In healthy older adults, 1000mg/day UA supplementation for 4 months significantly lowered plasma ceramides, lipid biomarkers strongly associated with cardiovascular risk. These data suggest UA supplementation may reduce age-related heart disease risk through improved mitochondrial quality control. The findings of this 2025 research position UA as a promising nutritional approach to preserve cardiac function and support healthy aging by targeting mitochondrial function, a core hallmark of aging.

Looking Ahead to 2026 and Beyond

According to the United Nations (UN) World Population Prospects 2024, the number of individuals aged ≥65 years is anticipated to double from 761 million in 2021 to 1.6 billion in the next 2-3 decades [11]. As governments, biotech companies, and academic centers ramp up investment in geroscience, the field risks splintering into parallel but non-complementary research. 

As 2026 approaches, the longevity field is shifting toward fewer, preclinical, proof-of-concept experiments to focused clinical evaluations where there is a need for clinical standardization worthy of a new biomedical science discipline. 

There are several exciting ongoing human trials that illustrate a shift toward a human longevity focus.
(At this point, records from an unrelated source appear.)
(** * Browser-side search glue of the regulatory-documents landing page

    A shallow embedding of the page scripts of the repository:

    - [static/js/main.js]: the footer-year handler run on [DOMContentLoaded];
    - the landing-page helper [initSearchForm] (form [formBusqueda]);
    - the search page script posting to [/buscar-elastic], with its helpers
      [mostrarAlerta], [ocultarAlerta], [limpiarResultados], [extraerHits],
      [extraerTotal] and [renderResultados];
    - the search page script posting to [/buscar], with the top-level
      [mostrarAlerta].

    JavaScript strings are sequences of UTF-16 code units, values received
    from [JSON.parse] are a tagged union, the document is a finite map from
    element ids to element states, and an [async] handler is a tree of
    synchronous segments separated by its [await] points. *)

From Stdlib Require Import ZArith NArith String Ascii List PrimFloat Uint63 Lia.
From Stdlib Require DecimalN DecimalPos.
From stdpp Require Import gmap list.

Set Warnings "-register-all".

(** ** JavaScript strings *)

(** A JavaScript string is a sequence of UTF-16 code units; [length] counts
    code units, as [String.prototype.length] does. *)
Definition jstring : Type := list N.

(** Literals are written as in the source and decoded from the UTF-8 bytes of
    the Rocq literal (one, two and three byte sequences, which cover every
    literal of the scripts). *)
Fixpoint utf16_of_bytes (bs : list N) : jstring :=
  match bs with
  | [] => []
  | b :: r =>
      if (b <? 128)%N then b :: utf16_of_bytes r
      else match r with
           | [] => []
           | c :: r' =>
               if (b <? 224)%N
               then ((b mod 32) * 64 + c mod 64)%N :: utf16_of_bytes r'
               else match r' with
                    | [] => []
                    | d :: r'' =>
                        ((b mod 16) * 4096 + (c mod 64) * 64 + d mod 64)%N
                          :: utf16_of_bytes r''
                    end
           end
  end.

Definition js (s : string) : jstring :=
  utf16_of_bytes (List.map (fun b => N_of_ascii b) (list_ascii_of_string s)).

Arguments js : simpl never.

(** The double quote, for the HTML literals of the scripts. *)
Definition dq : jstring := [34%N].

(** [WhiteSpace] and [LineTerminator] code points of ECMAScript, the
    characters [String.prototype.trim] strips. *)
Definition is_js_space (c : N) : bool :=
  ((9 <=? c) && (c <=? 13) || (c =? 32) || (c =? 160) || (c =? 5760)
   || (8192 <=? c) && (c <=? 8202) || (c =? 8232) || (c =? 8233)
   || (c =? 8239) || (c =? 8287) || (c =? 12288) || (c =? 65279))%N.

Fixpoint trim_start (s : jstring) : jstring :=
  match s with
  | c :: r => if is_js_space c then trim_start r else s
  | [] => []
  end.

Definition trim_end (s : jstring) : jstring := rev (trim_start (rev s)).

(** [s.trim()] *)
Definition trim (s : jstring) : jstring := trim_end (trim_start s).

(** Truthiness of a string: [!s] holds exactly for the empty string. *)
Definition str_truthy (s : jstring) : bool :=
  match s with [] => false | _ :: _ => true end.

(** [s || d] on strings. *)
Definition str_or (s d : jstring) : jstring := if str_truthy s then s else d.
(** The path [disconnectRequest] leaves out: [shutdown], which the [SIGTERM]
    handler of [run] calls, marks the session as shut down. *)
Lemma shutdown_marks_session (s : Session.t) :
  exists s' : Session.t,
    shutdown s = Ok (tt, s') /\ Session.shutdown_called s' = true.
Proof. eexists. split; reflexivity. Qed.

(** ** [breakpointLocationsRequest] *)

(** C1 (what the code does): for a file with a path the response is the one
    location [{line: args.line}], without a column, whatever was recorded
    for the file.  On the request of the test suite (lines 0 to 100 of
    [sourcemap-test.teal]) that is the single line 0, where the
    specification asks for the twelve recorded locations. *)
Theorem breakpointLocationsRequest_echoes_line :
  (forall (args : BreakpointLocationsArguments.t) (s : Session.t),
      breakpointLocationsRequest args s =
      Ok (tt, respond s
                (body_breakpointLocations
                   (if truthy (BreakpointLocationsArguments.source_path args)
                    then [BreakpointLocation.mk
                            (BreakpointLocationsArguments.line args) None None None]
                    else []))))
  /\ breakpointLocationsRequest
       (BreakpointLocationsArguments.mk (Some "sourcemap-test.teal") 0 None (Some 100) None)
       example_session
     = Ok (tt, respond example_session
                 (body_breakpointLocations [BreakpointLocation.mk 0 None None None]))
  /\ breakpoint_locations_spec sourcemap_test_entries "sourcemap-test.teal" 0 100
     = [(4, 1); (4, 20); (4, 27); (4, 31); (7, 5); (7, 12); (7, 19);
        (8, 5); (8, 12); (8, 19); (12, 5); (13, 5)].
Proof.
  split; [|split; reflexivity].
  intros args s. unfold breakpointLocationsRequest, sendResponse, send, respond.
  destruct (truthy _); reflexivity.
Qed.

(** ** [scopesRequest] and [variablesRequest] *)

(** A handle just created stands for the value it was created with, and
    older handles keep their values. *)
Lemma getHandle_after_create (h : Handles.t) (value : HandleValue) :
  Handles.get (snd (Handles.create h value)) (Handles._nextHandle h) = Some value.
Proof. unfold Handles.get, Handles.create; cbn. apply lookup_insert_eq. Qed.

Lemma getHandle_older (h : Handles.t) (value : HandleValue) (handle : Z) :
  handle <> Handles._nextHandle h ->
  Handles.get (snd (Handles.create h value)) handle = Handles.get h handle.
Proof.
  intros Hne. unfold Handles.get, Handles.create; cbn.
  apply lookup_insert_ne. congruence.
Qed.

(** C2 (what the code does): the scopes request answers with the two scopes
    [Execution State] and [On-chain State], in this order and with fresh
    references; expanding the first gives the two children [stack] and
    [scratch]; expanding the second gives no children at all, whatever the
    trace holds. *)
Theorem scopes_and_their_children :
  forall (limitArray : forall A : Type, list A -> option Z -> option Z -> list A)
         (s : Session.t) (filter : option Filter) (start count : option Z),
  let h1 := Handles._nextHandle (Session._variableHandles s) in
  let h2 := h1 + 1 in
  exists s1 : Session.t,
    scopesRequest s = Ok (tt, s1)
    /\ Session.sent s1 =
       Session.sent s ++ [Response (body_scopes
         [Scope.mk "Execution State" h1 false; Scope.mk "On-chain State" h2 false])]
    /\ (exists (s2 : Session.t) (stackVar scratchVar : DapVariable.t),
          variablesRequest limitArray (VariablesArguments.mk h1 filter start count) s1
          = Ok (tt, s2)
          /\ Session.sent s2 =
             Session.sent s1 ++ [Response (body_variables [stackVar; scratchVar])]
          /\ DapVariable.name stackVar = "stack"
          /\ DapVariable.name scratchVar = "scratch")
    /\ variablesRequest limitArray (VariablesArguments.mk h2 filter start count) s1
       = Ok (tt, respond s1 (body_variables [])).
Proof.
  intros limitArray s filter start count h1 h2.
  unfold scopesRequest, bind, createHandle, sendResponse, send; cbn.
  eexists. split; [reflexivity|]. split; [reflexivity|].
  assert (Hget1 : forall m : gmap Z HandleValue,
             (<[h1 + 1 := chain]> (<[h1 := execution]> m)) !! h1 = Some execution).
  { intros m. rewrite lookup_insert_ne by lia. apply lookup_insert_eq. }
  assert (Hget2 : forall m : gmap Z HandleValue,
             (<[h1 + 1 := chain]> (<[h1 := execution]> m)) !! h2 = Some chain).
  { intros m. apply lookup_insert_eq. }
  split.
  - unfold variablesRequest, bind, getHandle, Handles.get; cbn.
    fold h1. rewrite Hget1. cbn.
    eexists _, _, _. split; [reflexivity|]. cbn. repeat split; reflexivity.
  - unfold variablesRequest, bind, getHandle, Handles.get; cbn.
    fold h1. fold h2. rewrite Hget2. reflexivity.
Qed.

(** ** The bootstrap *)

(** C8: when [ALGORAND_SIMULATION_RESPONSE_PATH] or
    [ALGORAND_TXN_GROUP_SOURCES_DESCRIPTION_PATH] is not in the environment,
    the process prints one error that names an unset variable, exits with
    status 1, and has started neither a server nor a session; the command
    line and the loader play no part. *)
Theorem main_missing_environment :
  forall (TEALDebuggingAssets : Type)
         (loadFromFiles : string -> string -> Result TEALDebuggingAssets)
         (path_resolve : string -> string) (process : Process.t),
    Process.env process !! "ALGORAND_SIMULATION_RESPONSE_PATH" = None
    \/ Process.env process !! "ALGORAND_TXN_GROUP_SOURCES_DESCRIPTION_PATH" = None ->
    exists name : string,
      (name = "ALGORAND_SIMULATION_RESPONSE_PATH"
       \/ name = "ALGORAND_TXN_GROUP_SOURCES_DESCRIPTION_PATH")
      /\ Process.env process !! name = None
      /\ main TEALDebuggingAssets loadFromFiles path_resolve process =
         {| Outcome.stderr := [printed_error (mkError ("missing " +:+ name))];
            Outcome.exit_status := Some 1;
            Outcome.started := nothing_started |}.
Proof.
  intros A load resolve process H.
  unfold main, run.
  destruct (Process.env process !! "ALGORAND_SIMULATION_RESPONSE_PATH") as [p1|] eqn:E1.
  - destruct H as [H|H]; [discriminate|].
    exists "ALGORAND_TXN_GROUP_SOURCES_DESCRIPTION_PATH".
    split; [by right|]. split; [exact H|].
    rewrite H. reflexivity.
  - exists "ALGORAND_SIMULATION_RESPONSE_PATH".
    split; [by left|]. split; [exact E1|]. reflexivity.
Qed.
Lemma cached_candidates_have_embeddings_witness :
  let st :=
    VectorRepo.final
      (VectorRepo._get_resolved_incidents Scenario.index_abc
         (Scenario.at_minute 0 [Scenario.incA; Scenario.incB; Scenario.incC])) in
  VectorRepo._resolved_incidents_cache st
  = Some [Scenario.incA; Scenario.incB; Scenario.incC]
  ∧ Spec.cache_sound st
  ∧ Spec.same_keys st
  ∧ ∀ l, VectorRepo._resolved_incidents_cache st = Some l →
         (VectorRepo.pair_with_embeddings st l).*1 = l.
Proof.
  intros st. split; [vm_compute; reflexivity|].
  apply (cached_candidates_have_embeddings st).
  apply VectorRepo.reach_get_resolved.
  unfold Scenario.index_abc. repeat apply VectorRepo.reach_add.
  apply VectorRepo.reach_init.
Defined.

(** X9.  [find_similar] never changes the stored embeddings or metadata.
    With a status filter other than resolved it leaves the whole index as
    it is, cache included, and asks the Incident Store every time, with
    that status and the limit 10000. *)
Theorem find_similar_frame
    (cosine : embedding → embedding → score) (argsort : list score → list nat)
    (st : VectorRepo.state) (amb : VectorRepo.Ambient)
    (query : embedding) (limit : Z) (filters : option (gmap string string)) :
  let o := VectorRepo.find_similar cosine argsort st amb query limit filters in
  VectorRepo._embeddings (VectorRepo.final o) = VectorRepo._embeddings st
  ∧ VectorRepo._metadata (VectorRepo.final o) = VectorRepo._metadata st
  ∧ (VectorRepo.status_filter_of filters ≠ "resolved" →
     VectorRepo.final o = st
     ∧ VectorRepo.store_calls o
       = [ {| VectorRepo.call_limit := 10000%Z;
              VectorRepo.call_status := VectorRepo.status_filter_of filters |} ]).
Proof.
  intros o. subst o. rewrite find_similar_final, find_similar_calls.
  split_and!.
  - apply get_candidates_embeddings.
  - unfold VectorRepo.get_candidates, VectorRepo._get_resolved_incidents,
      VectorRepo.fetch_resolved.
    repeat (case_match; simpl; try done).
  - intros Hf. unfold VectorRepo.get_candidates.
    rewrite bool_decide_eq_false_2 by done.
    by destruct (VectorRepo.list_all amb 10000%Z _).
Qed.

(** X10.  [find_similar] drops no match before the limit is reached: the
    number of pairs returned is the smaller of the limit and the number
    of candidates whose score is at or above 0.7. *)
Theorem find_similar_returns_all_up_to_limit
    (cosine : embedding → embedding → score) (argsort : list score → list nat)
    (st : VectorRepo.state) (amb : VectorRepo.Ambient)
    (query : embedding) (limit : Z) (filters : option (gmap string string))
    (results : list (IncidentResponse * score))
    (candidates : list IncidentResponse) :
  Numpy.argsort_contract argsort →
  VectorRepo.value
    (VectorRepo.find_similar cosine argsort st amb query limit filters)
  = Ok results →
  VectorRepo.value
    (VectorRepo.get_candidates st amb (VectorRepo.status_filter_of filters))
  = Ok candidates →
  length results
  = Nat.min (Z.to_nat limit)
      (length (filter (λ s, Qle_bool VectorRepo.min_similarity s)
                 (Spec.candidate_scores cosine st candidates query))).
Proof.
  intros Hc H Hcand.
  apply find_similar_rank in H as (candidates' & Hc' & H).
  rewrite Hcand in Hc'. injection Hc' as <-.
  rewrite (rank_exact cosine argsort _ _ _ _ _ Hc H).
  rewrite length_take, omap_entry_length.
  - by rewrite (qualifying_count argsort _ Hc).
  - unfold Spec.candidate_scores. by rewrite length_map, !length_fmap.
  - apply Forall_forall. intros i Hi.
    apply list_elem_of_filter in Hi as [_ Hi].
    pose proof (argsort_in_range argsort
                  (Spec.candidate_scores cosine st candidates query) Hc) as Hr.
    rewrite Forall_forall in Hr. by apply Hr.
Qed.

Lemma find_similar_returns_all_up_to_limit_witness :
  length [(Scenario.incB, (625 # 625)%Q); (Scenario.incA, (625 # 625)%Q)]
  = Nat.min (Z.to_nat 2)
      (length (filter (λ s, Qle_bool VectorRepo.min_similarity s)
                 (Spec.candidate_scores Scenario.dot Scenario.index_abc
                    [Scenario.incA; Scenario.incB; Scenario.incC] Scenario.u34))).
Proof.
  apply (find_similar_returns_all_up_to_limit Scenario.dot
           Numpy.insertion_argsort Scenario.index_abc
           (Scenario.at_minute 0 [Scenario.incA; Scenario.incB; Scenario.incC])
           Scenario.u34 2 None).
  - exact insertion_argsort_contract.
  - vm_compute. reflexivity.
  - vm_compute. reflexivity.
Defined.
(** * Equipment-hire console application: model and verification

    A shallow embedding of the equipment-hire console programme
    ([hailmary.py], with the report routines of the drafts [wip.py] and
    [wiptask3.py]) together with the properties of its pricing engine,
    catalogue, hire ledger and earnings report.

    Conventions of the embedding:
    - a Python [int] is a [Z]; [//] and [%] are [Z.div] and [Z.modulo]
      (both round towards minus infinity for a positive divisor);
    - a Python [str] is the list of its Unicode code points ([pystr]);
    - a [dict] with a fixed set of keys is a record;
    - the console is explicit: [input] pops the next line of [stdin],
      [print] appends to [stdout]; a function that talks to the console is
      a computation in the monad [M];
    - an [int] has a text only up to 4300 digits: printing an amount
      beyond that raises [ValueError], as CPython does;
    - Python built-ins whose Unicode behaviour is not reproduced here
      ([str.upper], [str.lower], [str.strip], [int], [str.isdigit]) are
      taken as a parameter of type [builtins]; [ascii_builtins] is an
      instance on the ASCII range, used to run the programme on examples. *)

From Stdlib Require Import ZArith String Ascii DecimalString Bool List Lia.
From Stdlib Require DecimalPos DecimalZ.
Import ListNotations.
Open Scope Z_scope.

(* ================================================================== *)
(** * Python strings *)
(* ================================================================== *)

Definition char := N.
Definition pystr := list char.

(** [u s] reads a source literal: the UTF-8 bytes of [s] are decoded
    to code points. *)
Fixpoint utf8_decode (bs : list N) : pystr :=
  match bs with
  | [] => []
  | b :: rest =>
    if (b <? 192)%N then b :: utf8_decode rest
    else if (b <? 224)%N then
      match rest with
      | b1 :: rest' => ((b - 192) * 64 + (b1 - 128))%N :: utf8_decode rest'
      | _ => b :: utf8_decode rest
      end
    else if (b <? 240)%N then
      match rest with
      | b1 :: b2 :: rest' =>
        ((b - 224) * 4096 + (b1 - 128) * 64 + (b2 - 128))%N :: utf8_decode rest'
      | _ => b :: utf8_decode rest
      end
    else
      match rest with
      | b1 :: b2 :: b3 :: rest' =>
        ((b - 240) * 262144 + (b1 - 128) * 4096 + (b2 - 128) * 64 + (b3 - 128))%N
          :: utf8_decode rest'
      | _ => b :: utf8_decode rest
      end
  end.

Definition u (s : string) : pystr :=
  utf8_decode (map N_of_ascii (list_ascii_of_string s)).

Definition NL : char := 10%N.
Definition SPACE : char := 32%N.
Definition COMMA : char := 44%N.

(** [a == b] on strings. *)
Fixpoint pystr_eqb (a b : pystr) : bool :=
  match a, b with
  | [], [] => true
  | x :: a', y :: b' => (x =? y)%N && pystr_eqb a' b'
  | _, _ => false
  end.

(** [s in (a, b, ...)]. *)
Definition str_in (s : pystr) (candidates : list pystr) : bool :=
  existsb (pystr_eqb s) candidates.

(** [len(s)]. *)
Definition len {A : Type} (l : list A) : Z := Z.of_nat (length l).

(** [sep.join(parts)]. *)
Fixpoint join (sep : pystr) (parts : list pystr) : pystr :=
  match parts with
  | [] => []
  | [p] => p
  | p :: rest => p ++ sep ++ join sep rest
  end.

(** [s.split(",")]: the fields between the commas, at least one. *)
Fixpoint split_comma_aux (field : pystr) (s : pystr) : list pystr :=
  match s with
  | [] => [rev field]
  | c :: rest =>
    if (c =? COMMA)%N then rev field :: split_comma_aux [] rest
    else split_comma_aux (c :: field) rest
  end.

Definition split_comma (s : pystr) : list pystr := split_comma_aux [] s.

(** [str(n)] for an [int]. *)
Definition str_of_Z (n : Z) : pystr := u (NilZero.string_of_int (Z.to_int n)).

(** CPython turns an [int] into text ([str], an f-string field, a format
    spec) only when it has at most [sys.get_int_max_str_digits()] digits,
    4300 unless configured otherwise, and raises [ValueError] when it has
    more.  [str_of_Z n] is the text of [n] where it exists; [has_text n]
    tells whether it does. *)
Definition MAX_STR_DIGITS : Z := 4300.

Definition int_digits (n : Z) : Z := len (str_of_Z (Z.abs n)).

Definition has_text (n : Z) : bool := int_digits n <=? MAX_STR_DIGITS.

(** [str(b)] for a [bool], as an f-string field prints it. *)
Definition str_of_bool (b : bool) : pystr := if b then u "True" else u "False".

(** [c * n] for a one-character string [c]. *)
Definition replicate (n : nat) (c : char) : pystr := repeat c n.

(** The format specs [:<w] and [:>w]: pad with spaces up to width [w],
    never truncate. *)
Definition ljust (w : nat) (s : pystr) : pystr :=
  s ++ replicate (w - length s) SPACE.

Definition rjust (w : nat) (s : pystr) : pystr :=
  replicate (w - length s) SPACE ++ s.

(** The format spec [:02d] on an [int]: sign, then the digits padded with
    zeros so that the whole field has at least two characters. *)
Definition fmt_02d (n : Z) : pystr :=
  let digits := str_of_Z (Z.abs n) in
  if n <? 0 then u "-" ++ replicate (1 - length digits) 48%N ++ digits
  else replicate (2 - length digits) 48%N ++ digits.

(** The format spec [:,] on an [int]: the digits in groups of three from
    the right, separated by commas, after the sign. *)
Fixpoint group3 (rev_digits : pystr) : pystr :=
  match rev_digits with
  | a :: b :: c :: ((_ :: _) as rest) => a :: b :: c :: COMMA :: group3 rest
  | short => short
  end.

Definition fmt_comma (n : Z) : pystr :=
  let digits := rev (group3 (rev (str_of_Z (Z.abs n)))) in
  if n <? 0 then u "-" ++ digits else digits.

(** [sum(f(x) for x in xs)]. *)
Definition sum_of {A : Type} (f : A -> Z) (xs : list A) : Z :=
  fold_left (fun acc x => acc + f x) xs 0.

(** [needle in line] for strings. *)
Fixpoint starts_with (needle s : pystr) : bool :=
  match needle, s with
  | [], _ => true
  | x :: needle', y :: s' => (x =? y)%N && starts_with needle' s'
  | _ :: _, [] => false
  end.

Fixpoint contains (needle s : pystr) : bool :=
  starts_with needle s ||
  match s with
  | [] => false
  | _ :: s' => contains needle s'
  end.

(** The built-ins taken as parameters.  [py_int s = None] stands for
    [int(s)] raising [ValueError]. *)
Record builtins := {
  str_upper : pystr -> pystr;
  str_lower : pystr -> pystr;
  str_strip : pystr -> pystr;
  py_int : pystr -> option Z;
  ch_isdigit : char -> bool
}.

(** ** The built-ins on the ASCII range

    These follow Python on strings of ASCII letters, digits, blanks and
    punctuation, which is all the examples type; [ascii_int] reads digits
    with an optional sign and leaves out the underscores and the non-ASCII
    digits that [int] also accepts. *)

Definition ascii_upper_char (c : char) : char :=
  if ((97 <=? c) && (c <=? 122))%N then (c - 32)%N else c.

Definition ascii_lower_char (c : char) : char :=
  if ((65 <=? c) && (c <=? 90))%N then (c + 32)%N else c.

Definition ascii_isspace (c : char) : bool :=
  ((9 <=? c) && (c <=? 13) || (28 <=? c) && (c <=? 32))%N.

Fixpoint lstrip (s : pystr) : pystr :=
  match s with
  | c :: rest => if ascii_isspace c then lstrip rest else s
  | [] => []
  end.

Definition ascii_strip (s : pystr) : pystr := rev (lstrip (rev (lstrip s))).

Definition ascii_isdigit (c : char) : bool := ((48 <=? c) && (c <=? 57))%N.

Fixpoint digits_value (acc : Z) (s : pystr) : option Z :=
  match s with
  | [] => Some acc
  | c :: rest =>
    if ascii_isdigit c then digits_value (10 * acc + (Z.of_N c - 48)) rest
    else None
  end.

Definition ascii_int (s : pystr) : option Z :=
  match ascii_strip s with
  | [] => None
  | c :: rest =>
    if (c =? 45)%N then
      match rest with [] => None | _ => option_map Z.opp (digits_value 0 rest) end
    else if (c =? 43)%N then
      match rest with [] => None | _ => digits_value 0 rest end
    else digits_value 0 (c :: rest)
  end.

Definition ascii_builtins : builtins := {|
  str_upper := map ascii_upper_char;
  str_lower := map ascii_lower_char;
  str_strip := ascii_strip;
  py_int := ascii_int;
  ch_isdigit := ascii_isdigit
|}.

(* ================================================================== *)
(** * The catalogue *)
(* ================================================================== *)

Module Item.
Record t := { code : pystr; name : pystr; daily_p : Z }.
End Item.

Definition CATALOG : list Item.t := [
  {| Item.code := u "DCH"; Item.name := u "Day chairs"; Item.daily_p := 1500 |};
  {| Item.code := u "BCH"; Item.name := u "Bed chairs"; Item.daily_p := 2500 |};
  {| Item.code := u "BAS"; Item.name := u "Bite Alarm (set of 3)"; Item.daily_p := 2000 |};
  {| Item.code := u "BA1"; Item.name := u "Bite Alarm (single)"; Item.daily_p := 500 |};
  {| Item.code := u "BBT"; Item.name := u "Bait Boat"; Item.daily_p := 6000 |};
  {| Item.code := u "TNT"; Item.name := u "Camping tent"; Item.daily_p := 2000 |};
  {| Item.code := u "SLP"; Item.name := u "Sleeping bag"; Item.daily_p := 2000 |};
  {| Item.code := u "R3T"; Item.name := u "Rods (3lb TC)"; Item.daily_p := 1000 |};
  {| Item.code := u "RBR"; Item.name := u "Rods (Bait runners)"; Item.daily_p := 500 |};
  {| Item.code := u "REB"; Item.name := u "Reels (Bait runners)"; Item.daily_p := 1000 |};
  {| Item.code := u "STV"; Item.name := u "Camping Gas stove (Double burner)";
     Item.daily_p := 1000 |}
].

Definition ADDITIONAL_NIGHT_MULTIPLIER_NUM : Z := 1.
Definition ADDITIONAL_NIGHT_MULTIPLIER_DEN : Z := 2.

(** [find_item]: the first catalogue entry whose code equals the
    upper-cased argument, [None] when the loop falls through. *)
Definition find_item (py : builtins) (code : pystr) : option Item.t :=
  let code := str_upper py code in
  find (fun it => pystr_eqb (Item.code it) code) CATALOG.

Definition catalog_codes : pystr := join (u ", ") (map Item.code CATALOG).

(* ================================================================== *)
(** * The pricing engine *)
(* ================================================================== *)

(** [calc_line_costs] of [hailmary.py]: (first night, additional nights,
    late-return charge), in pence. *)
Definition calc_line_costs (daily_p qty nights : Z) (returned_on_time : bool)
  : Z * Z * Z :=
  let first_night_p := daily_p * qty in
  let add_per_night :=
    (daily_p * qty * ADDITIONAL_NIGHT_MULTIPLIER_NUM) / ADDITIONAL_NIGHT_MULTIPLIER_DEN in
  let additional_p := add_per_night * Z.max 0 (nights - 1) in
  let extra_delay_p := if returned_on_time then 0 else add_per_night in
  (first_night_p, additional_p, extra_delay_p).

(** [calc_line_costs] of [wip.py]; the draft computes the same triple. *)
Module Wip_pricing.
Definition calc_line_costs (daily_p qty nights : Z) (returned_on_time : bool)
  : Z * Z * Z :=
  let first_night_p := daily_p * qty in
  let add_per_night :=
    (daily_p * qty * ADDITIONAL_NIGHT_MULTIPLIER_NUM) /
    ADDITIONAL_NIGHT_MULTIPLIER_DEN in
  let additional_p := add_per_night * Z.max 0 (nights - 1) in
  let extra_delay_p := if returned_on_time then 0 else add_per_night in
  (first_night_p, additional_p, extra_delay_p).
End Wip_pricing.

(* ================================================================== *)
(** * Records of the hire ledger *)
(* ================================================================== *)

(** The customer header returned by [_parse_customer_header]. *)
Module Header.
Record t := {
  customer_name : pystr;
  phone : pystr;
  house_no : pystr;
  postcode : pystr;
  card_last4 : pystr
}.
End Header.

(** One priced line of a hire, as [read_item_lines] builds it. *)
Module Line.
Record t := {
  code : pystr;
  name : pystr;
  qty : Z;
  daily_p : Z;
  first_night_p : Z;
  additional_nights_p : Z;
  extra_delay_p : Z;
  line_total_p : Z
}.
End Line.

(** One saved hire.  [hailmary.py] keeps the on-time flag as a [bool]
    ([flag := bool]); [wip.py] and [wiptask3.py] store the string ["y"] or
    ["n"] ([flag := pystr]). *)
Module Hire.
Record t (flag : Type) := {
  customer_id : Z;
  customer_name : pystr;
  nights : Z;
  returned_on_time : flag;
  lines : list Line.t;
  extra_delay_p : Z;
  total_p : Z;
  items_summary : pystr
}.
Arguments customer_id {flag} _.
Arguments customer_name {flag} _.
Arguments nights {flag} _.
Arguments returned_on_time {flag} _.
Arguments lines {flag} _.
Arguments extra_delay_p {flag} _.
Arguments total_p {flag} _.
Arguments items_summary {flag} _.
End Hire.

(** [AppState]: the ledger and the running customer id. *)
Record AppState (flag : Type) := {
  hire_records : list (Hire.t flag);
  next_customer_id : Z
}.
Arguments hire_records {flag} _.
Arguments next_customer_id {flag} _.

(** [AppState()]. *)
Definition AppState_init {flag : Type} : AppState flag :=
  {| hire_records := []; next_customer_id := 101 |}.

(* ================================================================== *)
(** * The console monad *)
(* ================================================================== *)

(** What reaches the terminal: the argument of a [print] (a newline
    follows it) or the prompt of an [input] (nothing follows it). *)
Inductive event :=
| Printed (text : pystr)
| Prompted (text : pystr).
In particular, listed at clinicaltrials.gov, there are fascinating human longevity trials that will further inform this field in the coming years: 

• Everolimus Aging Study (EVERLAST) (NCT05835999)
• The Role of Sirolimus in Preventing Functional Decline in Older Adults (NCT05237687)
• Effect of Rapamycin in Ovarian Aging (NCT05836025)
• Tirzepatide to Slow Biological Aging (NCT07220473)
• Aging Well: Targeting Obesity With GLP-1 Agonists to Enhance Physical and Vascular Health in Postmenopausal Women (NCT07057310)
• Evaluation of Urolithin A and Fisetin on Sleep and Aging Biomarkers (NCT06990256)

Conclusion

One of the biggest takeaways from 2025 is that aging is not driven by a single biological mechanism. The year’s research underscores that targeting multiple hallmarks of inflammation, metabolism, senescence, mitochondrial function, and nutrient signaling leads to better outcomes than focusing narrowly on one pathway or mechanistic target.

This shifts longevity science closer to a familiar model seen in oncology, infectious disease, and cardiology, where combination therapy and adjuvants are embraced for better outcomes. More clinical trials leveraging both lifestyle and appropriate polypharmacy combinations (e.g., GLP-1s + SGLT2 inhibitors, HRT + rapalogs) are expected. As we head into 2026, longevity science has clearly emphasized clinical trial designs, which makes translational leaps from animal models less significant and accelerates longevity progress. The field of anti-aging biology and geroscience is full of promise as we look ahead at human aging as a malleable biological process.